Login or purchase this course to watch this video and the rest of the course contents.
0:00 Right, next stop: string formatting and concatenation. And pretty important because you will be doing this a lot in your code. It's funny the other day
0:08 I bought some clay with my daughter and we were making Python figures and obviously we were very bad at it
0:15 and then we got better. And I found it a nice analogy with string formatting. As the Zen says there's preferably one best way to do it
0:23 and there are various ways to do string formatting but in the end there is a best way which is now the f-string in 3.6
0:31 but if you're not on 3.6 then at least you can use format that's basically the gist for me of doing formatting
0:37 the right way. But let's also demo that with some code And I hope you agree that those last two figures were definitely better than the first.
0:44 Alright, total hours is six print. the course takes plus total hours to complete. Okay a type error, not good
1:02 so I cannot add an 'int' to a 'string' and vice versa. So I need to make this a string and then it works. But yeah, it's not the best way to do it.
1:13 And the best way is using f-strings in Python 3.6 and look at that I can just embed the variable. This can even take operations, its pretty awesome
1:29 but yeah, this is faster and it's much easier to read and I don't have to concatenate or even doing any type conversion.
1:36 So go with f-strings, but maybe you're not on 3.6 for some reason and then you can use format. So you would write this as in the same curly braces
1:53 and then you use format on that string and give it a variable. And you don't have to worry about type conversion because format is,
2:01 sorry, not using f-strings anymore format is smart enough to convert this 'int' into a 'string' or whatever is needed to make this work.

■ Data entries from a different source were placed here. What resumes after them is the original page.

(** * A periodic task scheduler (src/scheduler.ts), embedded and verified

    The class [Scheduler] keeps a [Map] from task names to task objects and
    arms one [setInterval] timer per task.  The embedding below follows the
    TypeScript source method by method:

    - JavaScript numbers used as intervals are IEEE 754 binary64 values,
      given here by [spec_float] (the specification floats of the standard
      library), so that [NaN], the infinities and the signed zeros exist;
    - the registry is an insertion-ordered association list with the
      behaviour of a JavaScript [Map]; task objects live in a heap and the
      registry holds references, because the timer callback and [executeNow]
      keep a reference to the object across an [await];
    - every method is a computation in a state-and-exception monad over the
      scheduler state; [console] output and timer calls are recorded in a
      trace;
    - an asynchronous method is cut at its [await] in a [_begin] and a
      [_resume] half; the method without interleaving is their composition;
    - an action may call the scheduler while it runs; [schedule] calls the
      action in the middle of its body and is therefore also given in two
      halves, with the calls of the action in between;
    - a task name is the sequence of bytes of its UTF-8 encoding, and [trim]
      strips the white space of Unicode;
    - the result of [getAllTasks] is a plain object: own properties and a
      prototype that the key [__proto__] replaces. *)

From Stdlib Require Import ZArith NArith String Ascii Bool.
From Stdlib Require Import Floats.SpecFloat.
From stdpp Require Import base option list gmap strings.

Local Open Scope Z_scope.

(** ** JavaScript numbers *)

Module Num.

Abbreviation number := spec_float.

Definition prec : Z := 53.
Definition emax : Z := 1024.

(** The number denoted by an integer literal of the source. *)
Definition lit (z : Z) : number := binary_normalize prec emax z 0 false.

Definition mul : number -> number -> number := SFmul prec emax.

Definition NaN : number := S754_nan.
Definition Infinity : number := S754_infinity false.
Definition zero : number := S754_zero false.

(** [!x] on a number: [NaN], [+0] and [-0] are the falsy numbers. *)
Definition falsy (x : number) : bool :=
  match x with
  | S754_zero _ | S754_nan => true
  | _ => false
  end.

(** [x <= y] and [x < y] of JavaScript, false as soon as one side is [NaN]. *)
Definition le (x y : number) : bool := SFleb x y.
Definition lt (x y : number) : bool := SFltb x y.

(** What [Number.isFinite] computes. *)
Definition is_finite (x : number) : bool :=
  match x with
  | S754_zero _ | S754_finite _ _ _ => true
  | _ => false
  end.

(** A positive finite number: finite and above zero. *)
Definition positive_finite (x : number) : bool := is_finite x && lt zero x.

(** A value that really is a binary64 number. *)
Definition well_formed (x : number) : bool := valid_binary prec emax x.

End Num.

Import Num.

(** ** Types of the source *)

(** [type IntervalUnit = 'second' | 'minute' | 'hour' | 'day' | 'week'] *)
Inductive IntervalUnit := second | minute | hour | day | week.

(** The argument [interval: IntervalUnit | number]. *)
Inductive IntervalArg :=
| Unit (u : IntervalUnit)
| Millis (x : number).

(** [private readonly intervals: Record<IntervalUnit, number>], with the
    products of the source written out. *)
Definition intervals (u : IntervalUnit) : number :=
  match u with
  | second => lit 1000
  | minute => mul (lit 60) (lit 1000)
  | hour => mul (mul (lit 60) (lit 60)) (lit 1000)
  | day => mul (mul (mul (lit 24) (lit 60)) (lit 60)) (lit 1000)
  | week => mul (mul (mul (mul (lit 7) (lit 24)) (lit 60)) (lit 60)) (lit 1000)
  end.

(** [typeof interval === 'string' ? this.intervals[interval] : interval] *)
Definition resolve (interval : IntervalArg) : number :=
  match interval with
  | Unit u => intervals u
  | Millis x => x
  end.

2:10 And then last note about concatenation so as said before, building up a string like this is not the way, and its slower
2:19 if you're working with a lot of data and how true is that, right? Every day you get to write Python is a happy day
2:28 but, it's not happy for your performance and readability I would say, it's not really looking nice in this case you really want to use join
2:38 so you want to really have your strings in a sequence or a list, and then just join them together and you can specify what to join on
2:47 and there you go, here's my same string as above but using the Pythonic way of joining and, you know, you can do what you want
2:55 you can also join it on dash, even better I can leave off the spaces here and give join a space. So I'm going from multiple spaces
3:06 or worry about spacing in the first place by doing that in one place at the join level so much better.